[Records contained in a dataset]
******

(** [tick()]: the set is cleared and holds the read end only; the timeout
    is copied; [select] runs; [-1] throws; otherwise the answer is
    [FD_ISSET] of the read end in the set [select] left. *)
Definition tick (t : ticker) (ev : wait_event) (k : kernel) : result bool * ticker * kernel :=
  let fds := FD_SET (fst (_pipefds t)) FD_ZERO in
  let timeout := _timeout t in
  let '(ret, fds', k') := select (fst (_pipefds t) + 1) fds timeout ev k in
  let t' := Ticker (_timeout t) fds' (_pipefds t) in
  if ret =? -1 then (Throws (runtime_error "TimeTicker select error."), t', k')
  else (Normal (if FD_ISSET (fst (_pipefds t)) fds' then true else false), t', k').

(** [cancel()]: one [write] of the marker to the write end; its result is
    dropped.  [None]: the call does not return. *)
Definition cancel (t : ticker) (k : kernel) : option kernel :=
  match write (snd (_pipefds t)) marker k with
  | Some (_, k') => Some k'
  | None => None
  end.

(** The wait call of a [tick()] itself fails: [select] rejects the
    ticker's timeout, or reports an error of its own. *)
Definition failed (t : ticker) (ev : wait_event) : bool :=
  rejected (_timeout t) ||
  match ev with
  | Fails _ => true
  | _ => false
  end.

******

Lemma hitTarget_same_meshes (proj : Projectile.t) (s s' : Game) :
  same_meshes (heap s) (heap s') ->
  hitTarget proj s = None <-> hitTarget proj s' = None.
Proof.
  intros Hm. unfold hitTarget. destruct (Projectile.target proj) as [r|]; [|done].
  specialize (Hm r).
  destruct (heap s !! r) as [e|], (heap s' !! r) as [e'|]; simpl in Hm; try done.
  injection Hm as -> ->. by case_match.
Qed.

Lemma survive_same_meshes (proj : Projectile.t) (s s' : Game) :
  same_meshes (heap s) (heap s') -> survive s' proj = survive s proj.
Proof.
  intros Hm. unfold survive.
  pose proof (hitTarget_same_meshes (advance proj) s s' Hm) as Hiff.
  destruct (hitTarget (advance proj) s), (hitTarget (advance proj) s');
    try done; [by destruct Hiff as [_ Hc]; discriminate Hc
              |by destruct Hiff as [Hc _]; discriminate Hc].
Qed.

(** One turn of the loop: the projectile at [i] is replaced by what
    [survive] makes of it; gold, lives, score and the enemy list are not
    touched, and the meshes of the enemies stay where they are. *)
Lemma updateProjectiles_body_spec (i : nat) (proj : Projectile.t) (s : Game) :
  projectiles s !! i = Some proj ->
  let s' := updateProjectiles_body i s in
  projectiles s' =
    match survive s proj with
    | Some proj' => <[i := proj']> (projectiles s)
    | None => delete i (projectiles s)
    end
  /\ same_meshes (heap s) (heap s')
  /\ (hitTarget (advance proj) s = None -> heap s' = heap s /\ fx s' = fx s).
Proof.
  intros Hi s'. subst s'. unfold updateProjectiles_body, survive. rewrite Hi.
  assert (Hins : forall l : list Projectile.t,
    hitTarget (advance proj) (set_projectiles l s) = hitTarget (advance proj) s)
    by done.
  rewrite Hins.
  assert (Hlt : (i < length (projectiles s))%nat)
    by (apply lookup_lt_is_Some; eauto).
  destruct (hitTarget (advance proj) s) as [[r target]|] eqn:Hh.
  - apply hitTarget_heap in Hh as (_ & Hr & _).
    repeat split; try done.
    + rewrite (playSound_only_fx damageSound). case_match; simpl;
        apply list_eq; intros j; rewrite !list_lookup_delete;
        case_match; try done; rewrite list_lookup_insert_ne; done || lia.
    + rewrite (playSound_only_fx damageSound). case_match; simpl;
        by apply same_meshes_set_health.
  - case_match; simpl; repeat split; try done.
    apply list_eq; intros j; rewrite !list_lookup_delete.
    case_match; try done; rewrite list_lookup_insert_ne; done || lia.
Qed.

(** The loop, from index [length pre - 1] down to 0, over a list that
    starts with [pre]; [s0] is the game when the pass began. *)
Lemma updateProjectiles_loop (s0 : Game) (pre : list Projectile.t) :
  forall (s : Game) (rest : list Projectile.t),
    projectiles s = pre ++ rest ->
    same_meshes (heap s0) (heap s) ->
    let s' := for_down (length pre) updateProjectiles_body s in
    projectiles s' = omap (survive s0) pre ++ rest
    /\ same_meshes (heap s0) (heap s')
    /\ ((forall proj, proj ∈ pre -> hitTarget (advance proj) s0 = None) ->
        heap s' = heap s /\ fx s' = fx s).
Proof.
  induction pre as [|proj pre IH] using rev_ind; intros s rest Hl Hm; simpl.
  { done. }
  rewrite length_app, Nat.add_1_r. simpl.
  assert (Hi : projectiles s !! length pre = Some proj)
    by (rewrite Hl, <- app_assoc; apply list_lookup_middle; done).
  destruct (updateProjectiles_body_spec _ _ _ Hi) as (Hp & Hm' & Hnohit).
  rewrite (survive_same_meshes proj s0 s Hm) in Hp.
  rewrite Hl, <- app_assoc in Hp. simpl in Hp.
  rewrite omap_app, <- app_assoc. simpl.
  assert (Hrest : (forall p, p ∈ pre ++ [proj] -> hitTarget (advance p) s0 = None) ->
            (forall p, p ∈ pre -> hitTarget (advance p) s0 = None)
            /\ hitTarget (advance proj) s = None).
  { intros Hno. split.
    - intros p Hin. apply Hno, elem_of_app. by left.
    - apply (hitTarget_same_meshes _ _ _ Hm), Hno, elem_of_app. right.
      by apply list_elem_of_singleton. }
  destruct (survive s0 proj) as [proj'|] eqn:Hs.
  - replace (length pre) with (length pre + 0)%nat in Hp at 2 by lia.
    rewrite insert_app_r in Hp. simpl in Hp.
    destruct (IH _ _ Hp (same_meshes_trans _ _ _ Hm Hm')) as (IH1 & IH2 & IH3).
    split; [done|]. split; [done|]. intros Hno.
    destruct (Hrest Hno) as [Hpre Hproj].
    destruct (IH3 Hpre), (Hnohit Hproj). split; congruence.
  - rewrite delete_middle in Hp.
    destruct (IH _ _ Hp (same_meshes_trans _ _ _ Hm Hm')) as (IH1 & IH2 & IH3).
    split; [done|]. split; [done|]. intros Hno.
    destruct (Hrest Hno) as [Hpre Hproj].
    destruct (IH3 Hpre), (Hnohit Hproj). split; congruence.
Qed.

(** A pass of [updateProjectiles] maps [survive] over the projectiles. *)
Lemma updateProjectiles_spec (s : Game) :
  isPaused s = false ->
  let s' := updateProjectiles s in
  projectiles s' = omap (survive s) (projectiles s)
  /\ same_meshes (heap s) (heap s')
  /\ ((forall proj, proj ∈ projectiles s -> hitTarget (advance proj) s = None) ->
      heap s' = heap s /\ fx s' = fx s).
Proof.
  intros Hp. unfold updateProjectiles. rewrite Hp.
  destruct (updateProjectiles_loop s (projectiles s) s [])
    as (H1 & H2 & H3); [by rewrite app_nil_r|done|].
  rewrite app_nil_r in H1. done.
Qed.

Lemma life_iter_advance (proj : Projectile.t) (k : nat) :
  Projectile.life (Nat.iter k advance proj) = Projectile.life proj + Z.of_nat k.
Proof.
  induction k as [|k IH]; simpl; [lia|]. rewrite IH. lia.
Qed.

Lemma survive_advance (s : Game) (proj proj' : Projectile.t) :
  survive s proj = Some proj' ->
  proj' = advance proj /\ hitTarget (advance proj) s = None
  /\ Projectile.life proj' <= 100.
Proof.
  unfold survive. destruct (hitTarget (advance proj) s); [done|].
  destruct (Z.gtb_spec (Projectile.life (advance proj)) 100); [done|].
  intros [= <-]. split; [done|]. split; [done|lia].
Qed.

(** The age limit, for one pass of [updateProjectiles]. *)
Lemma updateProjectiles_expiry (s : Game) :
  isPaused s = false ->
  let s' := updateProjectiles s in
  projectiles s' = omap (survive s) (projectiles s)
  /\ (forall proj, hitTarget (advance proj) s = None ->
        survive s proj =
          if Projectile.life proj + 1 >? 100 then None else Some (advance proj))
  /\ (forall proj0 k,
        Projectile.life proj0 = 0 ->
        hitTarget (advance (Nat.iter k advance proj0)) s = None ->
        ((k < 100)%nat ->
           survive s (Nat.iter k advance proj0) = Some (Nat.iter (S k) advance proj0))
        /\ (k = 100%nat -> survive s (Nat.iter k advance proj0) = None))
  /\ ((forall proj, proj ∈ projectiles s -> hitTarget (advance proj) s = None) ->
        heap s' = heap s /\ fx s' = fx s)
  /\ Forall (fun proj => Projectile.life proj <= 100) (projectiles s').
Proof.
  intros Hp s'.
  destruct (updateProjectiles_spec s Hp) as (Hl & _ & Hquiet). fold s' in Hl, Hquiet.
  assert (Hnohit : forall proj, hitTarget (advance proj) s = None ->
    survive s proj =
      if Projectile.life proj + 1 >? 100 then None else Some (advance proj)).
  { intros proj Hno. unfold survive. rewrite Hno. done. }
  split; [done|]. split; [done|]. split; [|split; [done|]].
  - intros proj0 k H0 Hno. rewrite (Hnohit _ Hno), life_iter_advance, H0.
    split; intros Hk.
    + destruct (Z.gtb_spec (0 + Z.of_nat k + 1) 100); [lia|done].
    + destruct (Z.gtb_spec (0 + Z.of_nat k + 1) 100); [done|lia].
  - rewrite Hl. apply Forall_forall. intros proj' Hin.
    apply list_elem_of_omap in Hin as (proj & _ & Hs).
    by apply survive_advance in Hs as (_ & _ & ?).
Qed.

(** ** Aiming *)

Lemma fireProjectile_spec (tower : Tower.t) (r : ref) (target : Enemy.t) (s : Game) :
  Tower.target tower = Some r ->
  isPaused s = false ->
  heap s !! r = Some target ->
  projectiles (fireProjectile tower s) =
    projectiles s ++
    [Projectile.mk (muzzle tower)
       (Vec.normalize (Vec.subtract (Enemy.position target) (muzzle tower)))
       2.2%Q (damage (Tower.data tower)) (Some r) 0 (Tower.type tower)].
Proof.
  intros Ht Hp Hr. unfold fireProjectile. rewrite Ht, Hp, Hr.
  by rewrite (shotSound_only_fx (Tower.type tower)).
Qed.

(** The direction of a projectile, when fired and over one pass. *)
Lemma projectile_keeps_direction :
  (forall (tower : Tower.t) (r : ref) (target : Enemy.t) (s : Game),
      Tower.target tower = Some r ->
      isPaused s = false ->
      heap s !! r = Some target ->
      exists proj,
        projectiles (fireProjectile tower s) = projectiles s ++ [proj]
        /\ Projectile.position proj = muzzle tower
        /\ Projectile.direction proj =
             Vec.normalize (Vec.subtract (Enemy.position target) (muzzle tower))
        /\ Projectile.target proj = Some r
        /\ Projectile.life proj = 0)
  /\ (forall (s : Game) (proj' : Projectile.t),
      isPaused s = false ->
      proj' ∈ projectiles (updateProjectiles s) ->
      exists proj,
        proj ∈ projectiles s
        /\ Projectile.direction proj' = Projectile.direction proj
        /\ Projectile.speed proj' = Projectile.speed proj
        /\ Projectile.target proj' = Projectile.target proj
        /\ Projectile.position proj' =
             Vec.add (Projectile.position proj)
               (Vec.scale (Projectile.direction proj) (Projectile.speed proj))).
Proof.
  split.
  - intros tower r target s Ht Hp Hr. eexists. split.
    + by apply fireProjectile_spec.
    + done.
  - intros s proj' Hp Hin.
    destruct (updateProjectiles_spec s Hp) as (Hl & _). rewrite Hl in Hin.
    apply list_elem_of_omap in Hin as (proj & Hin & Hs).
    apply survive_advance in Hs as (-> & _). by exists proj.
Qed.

******

## Work task
Word for word, restate the lines of the data above that fall between the line holding "proj' ∈ projectiles" and the line holding "Vec.add (Projectile.position proj)", inclusive, and no other lines.

## Response area
      proj' ∈ projectiles (updateProjectiles s) ->
      exists proj,
        proj ∈ projectiles s
        /\ Projectile.direction proj' = Projectile.direction proj
        /\ Projectile.speed proj' = Projectile.speed proj
        /\ Projectile.target proj' = Projectile.target proj
        /\ Projectile.position proj' =
             Vec.add (Projectile.position proj)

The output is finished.